WORK ITEM —
All that should be output is the block of lines below from the line with "pose proof (stored_rows_resolve" to the line with "destruct (patient row)", both included, exactly as written.

== TASK DATA

(** X4: [__str__] of a stored consultation never fails: it is the name of
    its patient, ["<>"], and the name of its facility. *)
Theorem str_of_stored_row sc db k row :
  reachable sc db → consultations db !! k = Some row →
  ∃ p f prec frec,
    patient row = Some p ∧ patients db !! p = Some prec ∧
    facility row = Some f ∧ facilities db !! f = Some frec ∧
    __str__ row db = Some (patient_name prec ++ "<>" ++ facility_name frec).
Proof.
  intros Hdb Hrow.
  destruct (stored_rows_ok sc db Hdb k row Hrow) as [Hn _].
  apply null_violations_nil in Hn as (Hp & Hf & _).
  pose proof (stored_rows_resolve sc db Hdb k row Hrow) as Hfk.
  apply foreign_key_violations_nil in Hfk as (Hdp & Hdf & _).
  rewrite dangling_false in Hdp. rewrite dangling_false in Hdf.
  destruct (patient row) as [p|] eqn:Ep; [|done].
  destruct (facility row) as [f|] eqn:Ef; [|done].
  destruct (Hdp p eq_refl) as [prec Hprec].
  destruct (Hdf f eq_refl) as [frec Hfrec].
  exists p, f, prec, frec. split_and!; try done.
  unfold __str__. rewrite Ep, Ef. simpl. by rewrite Hprec, Hfrec.
Qed.

Lemma str_of_stored_row_witness :
  let row := with_pk 1 (Sample.visit "R" (Some 2%positive) true (Some 1600000000)) in
  reachable Sample.sc Sample.db ∧
  consultations Sample.db !! 1%positive = Some row ∧
  ∃ p f prec frec,
    patient row = Some p ∧ patients Sample.db !! p = Some prec ∧
    facility row = Some f ∧ facilities Sample.db !! f = Some frec ∧
    __str__ row Sample.db = Some (patient_name prec ++ "<>" ++ facility_name frec).
Proof.
  intros row.
  assert (consultations Sample.db !! 1%positive = Some row) as Hrow
    by (vm_compute; reflexivity).
  split; [apply reachable_run_all|]. split; [exact Hrow|].
  exact (str_of_stored_row Sample.sc Sample.db 1%positive row
           (reachable_run_all _ _) Hrow).
Defined.

Example sample_str :
  __str__ (Sample.visit "R" (Some 2%positive) true (Some 1600000000)) Sample.db
    = Some "P<>F1" ∧
  __str__ (Sample.visit "R" (Some 2%positive) true (Some 1600000000)) empty_db = None.
Proof. vm_compute. done. Qed.

(** ** Saving, and saving again *)

(** X5: when [save] accepts an instance, the instance it hands back is the
    one given with its primary key set, it is what a lookup under that key
    finds afterwards, and every other row is as before; an instance that came
    without a primary key gets one no row was using, one that came with a
    primary key keeps it. *)
Theorem save_then_lookup sc self db stored db' :
  save sc self db = (Saved stored, db') →
  ∃ k, stored = with_pk k self ∧
       consultations db' !! k = Some stored ∧
       (∀ j, j ≠ k → consultations db' !! j = consultations db !! j) ∧
       (pk self = None → consultations db !! k = None) ∧
       (∀ j, pk self = Some j → j = k).
Proof.
  unfold save, PatientBaseModel_save.
  destruct (violations sc db self) as [|e rest]; [|done].
  intros [= <- <-]. eexists. split; [reflexivity|]. simpl. split_and!.
  - apply lookup_insert_eq.
  - intros j Hj. by rewrite lookup_insert_ne.
  - intros ->. simpl. apply not_elem_of_dom, is_fresh.
  - by intros j ->.
Qed.
Lemma coerceCode_err_inv (M : Module) (hashfn : value) (e : Error) :
  coerceCode M hashfn = Err e ->
  match hashfn with
  | VStr _ => e = UnknownHashName \/ e = UnrecognizedCode
  | VNum _ => e = UnrecognizedCode
  | VSymbol | VObject false => e = TypeError
  | _ => e = InvalidCodeType
  end.
Proof.
  intros H. destruct hashfn as [ | | b | n | s | b | | p];
    try (inversion H; reflexivity).
  - rewrite coerceCode_number in H.
    destruct (negb _ && negb _); inversion H; reflexivity.
  - rewrite coerceCode_string in H.
    destruct (Map_get String.eqb (names M) s) as [k | ];
      [ | inversion H; left; reflexivity].
    destruct (truthy_number k); [ | inversion H; left; reflexivity].
    rewrite coerceCode_number in H.
    destruct (negb _ && negb _); inversion H; right; reflexivity.
  - destruct p; inversion H; reflexivity.
Qed.

(** X6: the failure of [coerceCode] is fixed by the type of the
    designator: a string fails with UnknownHashName or UnrecognizedCode, a
    number with UnrecognizedCode only; what is neither always fails, with
    a TypeError for a symbol or an object that cannot be converted to a
    string (the message cannot be built) and with InvalidCodeType
    otherwise. *)
Theorem coerceCode_failure_by_type (M : Module) (hashfn : value) :
  (forall e, coerceCode M hashfn = Err e ->
             match hashfn with
             | VStr _ => e = UnknownHashName \/ e = UnrecognizedCode
             | VNum _ => e = UnrecognizedCode
             | VSymbol | VObject false => e = TypeError
             | _ => e = InvalidCodeType
             end)
  /\ ((forall s, hashfn <> VStr s) -> (forall n, hashfn <> VNum n) ->
      coerceCode M hashfn =
        Err (if concatenable hashfn then InvalidCodeType else TypeError)).
Proof.
  split; [intros e; apply coerceCode_err_inv | ].
  intros Hs Hn. destruct hashfn as [ | | b | n | s | b | | p];
    try reflexivity.
  - exfalso; exact (Hn n eq_refl).
  - exfalso; exact (Hs s eq_refl).
  - destruct p; reflexivity.
Qed.

Lemma coerceCode_failure_by_type_witness :
  coerceCode empty_module VSymbol =
    Err (if concatenable VSymbol then InvalidCodeType else TypeError).
Proof.
  apply (proj2 (coerceCode_failure_by_type empty_module VSymbol));
    discriminate.
Defined.
(** X13: a call of [fetch_data] touches no entry but the one of its own
    metric and window: the entries of other metrics, and of the same metric
    for another window, are served as before. *)
Theorem fetch_data_other_entries (W : World) (c : Cache)
    (metric_name : string) (days : Z) (k : string * Z) :
  k <> (metric_name, days) ->
  cache_get k (snd (fetch_data W c metric_name days)) = cache_get k c.
Proof.
  intros N. unfold fetch_data.
  destruct (get_real_data W metric_name days) as [e | v].
  - destruct (cache_get (metric_name, days) c) as [e0 | ]; [ | reflexivity].
    destruct (now W <? stored_at e0 + TTL); reflexivity.
  - destruct (cache_get (metric_name, days) c) as [e0 | ];
      [destruct (now W <? stored_at e0 + TTL); [reflexivity | ] | ];
      cbn [snd]; apply cache_get_put_other; exact N.
Qed.

Lemma fetch_data_other_entries_witness :
  cache_get ("Key Interest Rates", 365)
    (snd (fetch_data world_daily
            [ (("Key Interest Rates", 365),
               {| stored_at := t_now; cached_value := (None, None) |}) ]
            "Key Interest Rates" 730))
  = Some {| stored_at := t_now; cached_value := (None, None) |}.
Proof.
  rewrite (fetch_data_other_entries world_daily
             [ (("Key Interest Rates", 365),
                {| stored_at := t_now; cached_value := (None, None) |}) ]
             "Key Interest Rates" 730 ("Key Interest Rates", 365)).
  - reflexivity.
  - discriminate.
Defined.

(** X14: with the refresh button pressed and one of the options of the
    selector picked, the run does not depend on what the cache held: it is
    the run on an empty cache, with the same result, page and cache at the
    end. *)
Theorem run_script_refresh (W : World)
    (float_of_str : string -> option float) (format_2f : float -> string)
    (time_range : string) (c : Cache) (p : list widget) :
  In time_range time_range_options ->
  run_script W float_of_str format_2f time_range true
    {| cache := c; page := p |}
  = run_script W float_of_str format_2f time_range true
      {| cache := []; page := p |}.
Proof.
  intros H. cbn in H.
  destruct H as [<- | [<- | [<- | []]]]; reflexivity.
Qed.

Lemma run_script_refresh_witness :
  run_script world_down (fun _ => None) format_stub "5 Years" true
    {| cache := [ (("VIX Index", 1825),
                   {| stored_at := t_now;
                      cached_value := (Some [ (t_2024, 3%float) ], None) |}) ];
       page := [] |}
  = run_script world_down (fun _ => None) format_stub "5 Years" true
      {| cache := []; page := [] |}.
Proof.
  apply run_script_refresh. cbn. tauto.
Defined.
(** ** One metric on the page *)

Lemma calculate_change_divides_by_zero (float_of_str : string -> option float)
    (s : TimeSeries) :
  divides_by_zero s = true ->
  calculate_change float_of_str (to_pyval s) = raise ZeroDivisionError.
Proof.
  destruct s as [ | [t x] r]; [discriminate | ].
  unfold divides_by_zero, calculate_change, to_pyval.
  cbn [values map snd isinstance_Series iloc_first iloc_last bind ret].
  change (map PyFloat (map snd r)) with (map PyFloat (values r)).
  rewrite (last_map PyFloat (values r) x).
  cbn [bind ret isinstance_Series_or_DataFrame py_float].
  intros H. apply andb_true_iff in H as [Hn Hz].
  apply negb_true_iff in Hn. rewrite Hn.
  unfold py_truediv. rewrite Hz. reflexivity.
Qed.

Lemma calculate_change_safe (float_of_str : string -> option float)
    (s : TimeSeries) :
  divides_by_zero s = false ->
  exists pct_change,
    calculate_change float_of_str (to_pyval s) = ret pct_change.
Proof.
  destruct s as [ | [t x] r]; [intros _; eexists; reflexivity | ].
  unfold divides_by_zero, calculate_change, to_pyval.
  cbn [values map snd isinstance_Series iloc_first iloc_last bind ret].
  change (map PyFloat (map snd r)) with (map PyFloat (values r)).
  rewrite (last_map PyFloat (values r) x).
  cbn [bind ret isinstance_Series_or_DataFrame py_float].
  destruct (isna x || isna (last (values r) x));
    [intros _; eexists; reflexivity | ].
  unfold py_truediv. cbn [negb andb].
  intros ->. eexists. reflexivity.
Qed.

Section PageFacts.

Variable W : World.
Variable float_of_str : string -> option float.
Variable format_2f : float -> string.

(** What [render_metric] does, from the definition found and the pair
    fetched. *)
Lemma render_metric_eq (tab : string) (col : nat) (metric : string) (days : Z)
    (s : Session) (definition : string) (level growth : option TimeSeries)
    (c' : Cache) :
  getitem METRIC_DEFINITIONS metric = ret definition ->
  fetch_data W (cache s) metric days = (ret (level, growth), c') ->
  let top := [ Subheader tab col metric;
               Markdown tab col ("*" ++ definition ++ "*") ] in
  let error :=
    ErrorBox tab col "Unable to fetch data for this metric" in
  render_metric W float_of_str format_2f tab col metric days s
  = match level with
    | Some data =>
        if series_empty data
        then (ret tt, {| cache := c'; page := page s ++ top ++ [error] |})
        else
          match calculate_change float_of_str (to_pyval data) with
          | inl e => (raise e, {| cache := c'; page := page s ++ top |})
          | inr pct_change =>
              (ret tt,
               {| cache := c';
                  page := page s ++ top
                          ++ match pct_change with
                             | Some pct =>
                                 [ Markdown tab col (change_label format_2f pct) ]
                             | None => []
                             end
                          ++ [ PlotlyChart tab col
                                 (create_dual_axis_plot data growth metric) ] |})
          end
    | None => (ret tt, {| cache := c'; page := page s ++ top ++ [error] |})
    end.
Proof.
  intros Hdef Hfetch top error.
  unfold render_metric, ui_bind, emit, lift, fetch, ui_ret.
  cbn [cache page]. rewrite Hdef, Hfetch. unfold ret, raise.
  cbn [fst snd cache page].
  destruct level as [data | ].
  - destruct (series_empty data); cbn [negb]; cbv beta iota.
    + cbn [cache page]. rewrite <- !app_assoc. reflexivity.
    + destruct (calculate_change float_of_str (to_pyval data))
        as [e | [pct | ]]; cbv beta iota; cbn [cache page];
        rewrite <- ?app_assoc; reflexivity.
  - cbv beta iota. cbn [cache page]. rewrite <- !app_assoc. reflexivity.
Qed.

(** X15: when the level series fetched for a metric is absent or has no
    points, the column shows the sub-header, the definition and the error
    box, nothing is computed from the series, and the run goes on. *)
Theorem render_metric_unavailable (tab : string) (col : nat)
    (metric : string) (days : Z) (s : Session) (definition : string)
    (level growth : option TimeSeries) (c' : Cache) :
  getitem METRIC_DEFINITIONS metric = ret definition ->
  fetch_data W (cache s) metric days = (ret (level, growth), c') ->
  level = None \/ level = Some [] ->
  render_metric W float_of_str format_2f tab col metric days s
  = (ret tt,
     {| cache := c';
        page := page s
                ++ [ Subheader tab col metric;
                     Markdown tab col ("*" ++ definition ++ "*");
                     ErrorBox tab col "Unable to fetch data for this metric" ]
     |}).
Proof.
  intros Hdef Hfetch H.
  rewrite (render_metric_eq tab col metric days s _ _ _ _ Hdef Hfetch).
  destruct H as [-> | ->]; reflexivity.
Qed.

(** X16: when the level series fetched starts with zero and neither its
    first nor its last value is NaN, the run ends there with
    [ZeroDivisionError]: the column has its sub-header and definition, the
    chart of the metric is not shown and nothing after it is. *)
Theorem render_metric_division_by_zero (tab : string) (col : nat)
    (metric : string) (days : Z) (s : Session) (definition : string)
    (data : TimeSeries) (growth : option TimeSeries) (c' : Cache) :
  getitem METRIC_DEFINITIONS metric = ret definition ->
  fetch_data W (cache s) metric days = (ret (Some data, growth), c') ->
  divides_by_zero data = true ->
  render_metric W float_of_str format_2f tab col metric days s
  = (raise ZeroDivisionError,
     {| cache := c';
        page := page s
                ++ [ Subheader tab col metric;
                     Markdown tab col ("*" ++ definition ++ "*") ] |}).
Proof.
  intros Hdef Hfetch H.
  rewrite (render_metric_eq tab col metric days s _ _ _ _ Hdef Hfetch).
  destruct data as [ | p r]; [discriminate | ]. cbn [series_empty].
  rewrite (calculate_change_divides_by_zero float_of_str _ H). reflexivity.
Qed.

====

ANSWER —
  pose proof (stored_rows_resolve sc db Hdb k row Hrow) as Hfk.
  apply foreign_key_violations_nil in Hfk as (Hdp & Hdf & _).
  rewrite dangling_false in Hdp. rewrite dangling_false in Hdf.
  destruct (patient row) as [p|] eqn:Ep; [|done].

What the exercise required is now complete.